Yes, it had been the best phase of my life too. I was on the top of the world. Everything was exquisite, jovial and charismatic. I was happy, smiling, and stress free… Yes, I admit, I surrendered to my heart and yelled out, “I am in love…”
Her simple and gentle touch gave me goose-bumps; a single thought of her always left a smile on my face, closing eyelids dragged me towards a dreamland to see her— hand in hand walking together on the shores of the sea. Watching the sun disappearing in horizon to let the moon come out to enlighten the night with the brightness and tenderness of two hearts in love, to share a moment of togetherness in the moon-lit-night…
Moved with the effervescence of feelings I always used to land up at such a place where her voice would take me to paradise, her hug would make everything calm. The tranquil in her care and the warmth in her conversations, primed me sail to cloud nine and made me feel truly special. Her smile was the only thing I wanted to see when she was near. I had won the world and I was altogether contended within myself. I won’t feel ashamed to confess that I was mad and crazy for her!
Never able to wait for anything, I would anxiously wait for several hours for the phone to ring to hear her voice; would wait to read the replies after shooting a bunch of questions at her on the papers torn from the notebook and giving her stolen flowers that I used to pluck from peoples’ garden.

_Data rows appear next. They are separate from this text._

(* ===== verification/Handles.v ===== *)
(** * Handles of threads (src/src/broker/)

    The calls that one thread makes on the handle of another: [Tx::request] and
    [Tx::request_with] (thread.rs), and what miot.rs, cluster.rs, flush.rs, listener.rs
    and ticker.rs build on them.  The handle of a shard is in ShardSpawn.

    [answer] is what the thread sends back for a request, [None] when it ends before it
    does; [wakes] says whether the waker of the thread works. *)
From S2P Require Import Prelude Errors Utf8 V5Publish Framing Queues Threads SortedVec BTree Config Socket Miot MiotProps Flush Shard Ticker Listener Cluster.
Local Open Scope Z_scope.

(** ** Requests *)

Section request.
Context {Q R : Type} (wakes : bool) (answer : Q → option R).

(** [Tx::request]: the answer, and the channel with the request in it. *)
Definition Tx_request (request : Q) (ch : channel (Q * bool)) : Result (R * channel (Q * bool)) :=
  ch ← post_request wakes (request, true) ch;
  match answer request with
  | Some resp => Ok (resp, ch)
  | None => err_try EK_IPCFail
  end.

(** [Tx::request_with]: the answer goes elsewhere. *)
Definition Tx_request_with (request : Q) (ch : channel (Q * bool)) : Result (channel (Q * bool)) :=
  post_request wakes (request, true) ch.
End request.

(** [thrd.request(Request::Close).ok(); thrd.close_wait()]: whatever becomes of the
    request, the call waits for the thread to end. *)
Definition request_and_join {T} (joined : option T) (t : Thread) : Result T :=
  '(thread_val, t) ← Thread_close_wait joined t;
  _ ← drop_Thread t;
  Ok thread_val.

(** ** The miot thread *)

Section miot.
Context (wakes : bool) (answer : MiotRequest → option (Result MiotResponse)).

(** [allow_panic!(self, waker.wake())]; the waker is in the handle only. *)
Definition Miot_wake (m : Miot) : Result () :=
  match mi_inner m with MI_Handle => if wakes then Ok () else Panic | _ => Panic end.

Definition Miot_add_connection (args : AddConnectionArgs) (m : Miot) (ch : channel (MiotRequest * bool))
    : Result (channel (MiotRequest * bool)) :=
  match mi_inner m with
  | MI_Handle =>
      '(resp, ch) ← Tx_request wakes answer (AddConnection args) ch;
      resp ← resp;
      match resp with MiotOk => Ok ch | Removed _ => Panic end
  | _ => Panic
  end.

Definition Miot_remove_connection (id : rstring) (m : Miot) (ch : channel (MiotRequest * bool))
    : Result (option Socket * channel (MiotRequest * bool)) :=
  match mi_inner m with
  | MI_Handle =>
      '(resp, ch) ← Tx_request wakes answer (RemoveConnection id) ch;
      resp ← resp;
      match resp with Removed socket => Ok (Some socket, ch) | MiotOk => Ok (None, ch) end
  | _ => Panic
  end.

(** [close_wait]: [joined] is what the thread leaves, [None] when it panicked. *)
Definition Miot_close_wait (joined : option Miot) (t : Thread) (m : Miot) (ch : channel (MiotRequest * bool)) : Result Miot :=
  match mi_inner m with
  | MI_Handle =>
      match Tx_request wakes answer CloseMiot ch with
      | Ok (Ok MiotOk, _) => request_and_join joined t
      | _ => Panic
      end
  | _ => Panic
  end.
End miot.

(** ** The cluster *)

(** A handle for another thread *)
Definition Cluster_to_tx (c : Cluster) : Result Cluster :=
  match cl_inner c with CI_Handle | CI_Tx => Ok (MkCluster (cl_config c) CI_Tx) | _ => Panic end.

Section cluster.
Context (wakes : bool) (answer : ClusterRequest → option (Result ())).

Definition Cluster_wake (c : Cluster) : Result () :=
  match cl_inner c with CI_Tx => if wakes then Ok () else err_try EK_IOError | _ => Panic end.

Definition Cluster_add_connection (uuid : rstring) (sock : TcpStream) (pkt : V5Connect.Connect) (c : Cluster)
    (ch : channel (ClusterRequest * bool)) : Result (channel (ClusterRequest * bool)) :=
  match cl_inner c with
  | CI_Tx =>
      '(resp, ch) ← Tx_request wakes answer (AddClient uuid sock pkt) ch;
      _ ← resp;
      Ok ch
  | _ => Panic
  end.

Definition Cluster_set_retain_topic (publish : Publish) (c : Cluster) (ch : channel (ClusterRequest * bool))
    : Result (channel (ClusterRequest * bool)) :=
  match cl_inner c with
  | CI_Tx => post_request wakes (RetainTopic (SetRetainTopic publish), false) ch
  | _ => Panic
  end.

Definition Cluster_reset_retain_topic (topic_name : rstring) (c : Cluster) (ch : channel (ClusterRequest * bool))
    : Result (channel (ClusterRequest * bool)) :=
  match cl_inner c with
  | CI_Tx => post_request wakes (RetainTopic (ResetRetainTopic topic_name), false) ch
  | _ => Panic
  end.

Definition Cluster_close_wait (joined : option Cluster) (t : Thread) (c : Cluster) : Result Cluster :=
  match cl_inner c with CI_Handle => request_and_join joined t | _ => Panic end.
End cluster.

(** ** The flusher, the listener and the ticker *)

Definition Flusher_to_tx (f : FlushInner) : Result FlushInner :=
  match f with FI_Handle | FI_Tx => Ok FI_Tx | _ => Panic end.

(** The answer has no connection in it. *)
Definition Flusher_flush_connection (wakes : bool) (answer : FlushRequest → option (Result ()))
    (socket : Socket) (err : option Error) (f : FlushInner) (ch : channel (FlushRequest * bool))
    : Result (channel (FlushRequest * bool)) :=
  match f with
  | FI_Handle | FI_Tx =>
      '(resp, ch) ← Tx_request wakes answer (FlushConnection socket err) ch;
      _ ← resp;
      Ok ch
  | _ => Panic
  end.

Definition Flusher_close_wait (joined : option FlushInner) (t : Thread) (f : FlushInner) : Result FlushInner :=
  match f with FI_Handle => request_and_join joined t | _ => Panic end.
Definition Listener_close_wait (joined : option Listener) (t : Thread) (s : Listener) : Result Listener :=
  match li_inner s with LI_Handle => request_and_join joined t | _ => Panic end.
Definition Ticker_close_wait (joined : option TickerInner) (t : Thread) (k : TickerInner) : Result TickerInner :=
  match k with TKI_Handle => request_and_join joined t | _ => Panic end.

(** ** Theorems *)

(** A request to a thread that is there is in its channel, and its answer comes back;
    when the thread ends before it answers, or has ended, the call fails. *)
Lemma Tx_request_spec {Q R} wakes (answer : Q → option R) req ch :
  Tx_request wakes answer req ch
  = if ch_open ch then
      if wakes then
        match answer req with
        | Some resp => Ok (resp, MkChannel (ch_items ch ++ [(req, true)]) (ch_size ch) (ch_open ch))
        | None => err_try EK_IPCFail
        end
      else err_try EK_IOError
    else err_try EK_IPCFail.
Proof. unfold Tx_request, post_request. destruct (ch_open ch); [|done]. destruct wakes; [|done]. run. by destruct (answer req). Qed.

(** Closing waits for the thread whatever it answers: the call ends with what the thread
    leaves, or in its panic. *)
Lemma request_and_join_spec {T} (joined : option T) t :
  th_handle t = true →
  request_and_join joined t = match joined with Some v => Ok v | None => Panic end.
Proof. intros Ht. unfold request_and_join, Thread_close_wait. rewrite Ht. by destruct joined. Qed.

Section answers.
Context `{sys : System}.

(** What a miot thread in state [m] answers *)
Definition miot_answer (m : Miot) (req : MiotRequest) : option (Result MiotResponse) :=
  let sent r := match r with Ok (resp, _) => Some (Ok resp) | _ => None end in
  match req with
  | AddConnection args => sent (handle_add_connection args m)
  | RemoveConnection id => sent (handle_remove_connection id m)
  | CloseMiot => sent (handle_close_miot m)
  end.

(** [request] on a channel that is open *)
Definition with_request {Q} (req : Q) (ch : channel (Q * bool)) : channel (Q * bool) :=
  MkChannel (ch_items ch ++ [(req, true)]) (ch_size ch) (ch_open ch).

(** The calls on the handle of a miot thread against its handlers: an answer never runs
    into [unreachable!], a connection that is taken back is the one the thread had under
    the identifier, and closing gives what the thread leaves. *)
Lemma miot_calls_answered m h ch :
  mi_inner h = MI_Handle → ch_open ch = true →
  (∀ args r m', handle_add_connection args m = Ok (r, m') →
    Miot_add_connection true (miot_answer m) args h ch = Ok (with_request (AddConnection args) ch))
  ∧ (∀ id r m' l, run_loop m = Ok l → handle_remove_connection id m = Ok (r, m') →
      Miot_remove_connection true (miot_answer m) id h ch
      = Ok (bt_get str_cmp id (conns l), with_request (RemoveConnection id) ch))
  ∧ (∀ t r m', th_handle t = true → handle_close_miot m = Ok (r, m') →
      Miot_close_wait true (miot_answer m) (Some m') t h ch = Ok m').
Proof.
  intros Hh Ho. unfold with_request. rewrite Ho. split_and!.
  - intros args r m' E. unfold Miot_add_connection. rewrite Hh, Tx_request_spec, Ho. cbn [miot_answer]. rewrite E; run.
    unfold handle_add_connection in E. revert E. destruct (opt_unwrap _); try done. run.
    destruct (run_loop m) as [l| | |]; try done. run. destruct (register _ _); [|done]. by intros [= <- _].
  - intros id r m' l El E. unfold Miot_remove_connection. rewrite Hh, Tx_request_spec, Ho. cbn [miot_answer]. rewrite E; run.
    revert E. unfold handle_remove_connection. rewrite El; run.
    destruct (bt_get str_cmp id (conns l)) as [socket|]; [|by intros [= <- _]].
    destruct (set_conns _ _); try done. run. destruct (opt_unwrap _); try done. run.
    destruct (deregister _); [|done]. by intros [= <- _].
  - intros t r m' Ht E. unfold Miot_close_wait. rewrite Hh, Tx_request_spec, Ho. cbn [miot_answer]. rewrite E.
    revert E. unfold handle_close_miot. destruct (run_loop m) as [l| | |]; try done. run.
    destruct (mapM_out _ _) as [addrs| | |]; try done. run. intros [= <- _]. by rewrite request_and_join_spec.
Qed.

(** C39. What a shard lends to its miot thread it gets back: a connection that is added and
    then removed under its identifier is the one it was, and the other connections of
    the thread are as they were. *)
Theorem lend_and_take_back m l args m1 h ch ch' :
  wf_loop l → run_loop m = Ok l → mi_inner h = MI_Handle → ch_open ch = true → ch_open ch' = true →
  handle_add_connection args m = Ok (MiotOk, m1) → deregister (ac_conn args) = true →
  ∃ socket m2, Miot_remove_connection true (miot_answer m1) (ac_client_id args) h ch'
      = Ok (Some socket, with_request (RemoveConnection (ac_client_id args)) ch')
    ∧ Miot_add_connection true (miot_answer m) args h ch = Ok (with_request (AddConnection args) ch)
    ∧ so_client_id socket = ac_client_id args ∧ so_conn socket = ac_conn args
    ∧ handle_remove_connection (ac_client_id args) m1 = Ok (Removed socket, m2)
    ∧ ∃ l2, run_loop m2 = Ok l2
        ∧ ∀ id, bt_get str_cmp id (conns l2) = if decide (id = ac_client_id args) then None else bt_get str_cmp id (conns l).
Proof.
  intros Hwf El Hh Ho Ho' Eadd Hdereg.
  destruct (miot_calls_answered m h ch Hh Ho) as (Hadd & _ & _).
  destruct (miot_calls_answered m1 h ch' Hh Ho') as (_ & Hrem & _).
  pose proof (Hadd _ _ _ Eadd) as E1. revert Eadd. unfold handle_add_connection.
  destruct (peer_addr (ac_conn args)) as [raddr|] eqn:Ep; cbn [opt_unwrap]; run; [|done]. rewrite El; run.
  destruct (register _ _); [|done]. set (socket := new_socket _ _ _). intros [= <-].
  set (l1 := MkMiotLoop _ _ _). set (m1 := set_run_loop l1 m) in *.
  assert (run_loop m1 = Ok l1) as El1 by done.
  assert (bt_get str_cmp (ac_client_id args) (conns l1) = Some socket) as Eg.
  { unfold l1; cbn [conns]. rewrite bt_get_str. by rewrite decide_True. }
  assert (handle_remove_connection (ac_client_id args) m1
      = Ok (Removed socket, set_run_loop (MkMiotLoop (next_token l1) (bt_remove str_cmp (ac_client_id args) (conns l1)) (mi_shard l1)) m1)) as Er.
  { unfold handle_remove_connection. rewrite El1; run. rewrite Eg. unfold set_conns. rewrite El1; run.
    change (so_conn socket) with (ac_conn args). rewrite Ep; run. cbn [opt_unwrap]; run. by rewrite Hdereg. }
  pose proof (Hrem _ _ _ _ El1 Er) as E2. rewrite Eg in E2.
  exists socket. eexists. split; [exact E2|]. split; [done|]. split; [done|]. split; [done|].
  split; [exact Er|]. eexists. split; [done|]. intros id. cbn [conns].
  rewrite (bt_get_remove str_cmp) by (apply (bt_insert_wf str_cmp), (wf_conns _ Hwf)). unfold l1; cbn [conns]. rewrite bt_get_str.
  destruct (decide (id = ac_client_id args)) as [->|Hne]; [by rewrite (proj2 (str_cmp_eq _ _) eq_refl)|].
  by destruct (str_cmp id (ac_client_id args)) eqn:E; [apply str_cmp_eq in E|..].
Qed.
End answers.

(** ** Witness: the shard of a thread with two clients lends it a third. *)

Definition ex_args : AddConnectionArgs :=
  MkAddConnectionArgs [99] (MkTcpStream [Rd_WouldBlock] (MkWriter [] []))
    (MkTx (MkChannel [] 2 true) 0) (MkRx 2 (MkChannel [] 2 true)) 100.
Definition ex_miot_handle : Miot := MkMiot 0 (Config_default 1) MI_Handle.

Lemma lend_and_take_back_witness :
  ∃ m1 socket, handle_add_connection (sys := ex_os) ex_args ex_miot = Ok (MiotOk, m1)
    ∧ Miot_remove_connection true (miot_answer (sys := ex_os) m1) [99] ex_miot_handle (MkChannel [] 0 true)
      = Ok (Some socket, MkChannel [(RemoveConnection [99], true)] 0 true)
    ∧ so_conn socket = ac_conn ex_args.
Proof.
  assert (∃ m1, handle_add_connection (sys := ex_os) ex_args ex_miot = Ok (MiotOk, m1)) as [m1 E] by (eexists; reflexivity).
  destruct (lend_and_take_back (sys := ex_os) ex_miot ex_miot_loop ex_args m1 ex_miot_handle (MkChannel [] 0 true) (MkChannel [] 0 true)
    ex_miot_loop_wf eq_refl eq_refl eq_refl eq_refl E eq_refl) as (socket & m2 & Er & _ & _ & Hc & _).
  exists m1, socket. exact (conj E (conj Er Hc)).
Defined.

But someone has said it right ‘love is blind’! Yes, it is! In fact people have different connotations to describe this fact but I have my own to share. Mine was blind because I could never see anything apart her eyes. I could never hear anything else her voice. I could never trust anyone else her words, and I could never follow the path that didn’t led towards her; but she didn’t bother to any of them. We decided to walk together under all circumstances. We promised to stand besides each other in anomalous situations. But as luck would have it, the spring of my life became the autumn and all the dreams seen were shattered in a moment.
Walking together one pleasant day she took a step forward, but it wasn’t with me this time it was in the other direction. Slowly came close to me and said, “Baby, I think I won’t be able to continue our relationship. I am sorry but I think we need to separate.”
Speechless and surprised I was just looking in her eyes. Silently trying to understand what exactly ‘went wrong’? I was the sole mute witness of the dying relationship. No case was registered against the murderer, no arguments; no one was blamed and sentenced. All ended and I was left all alone just to curse myself for my own mistakes.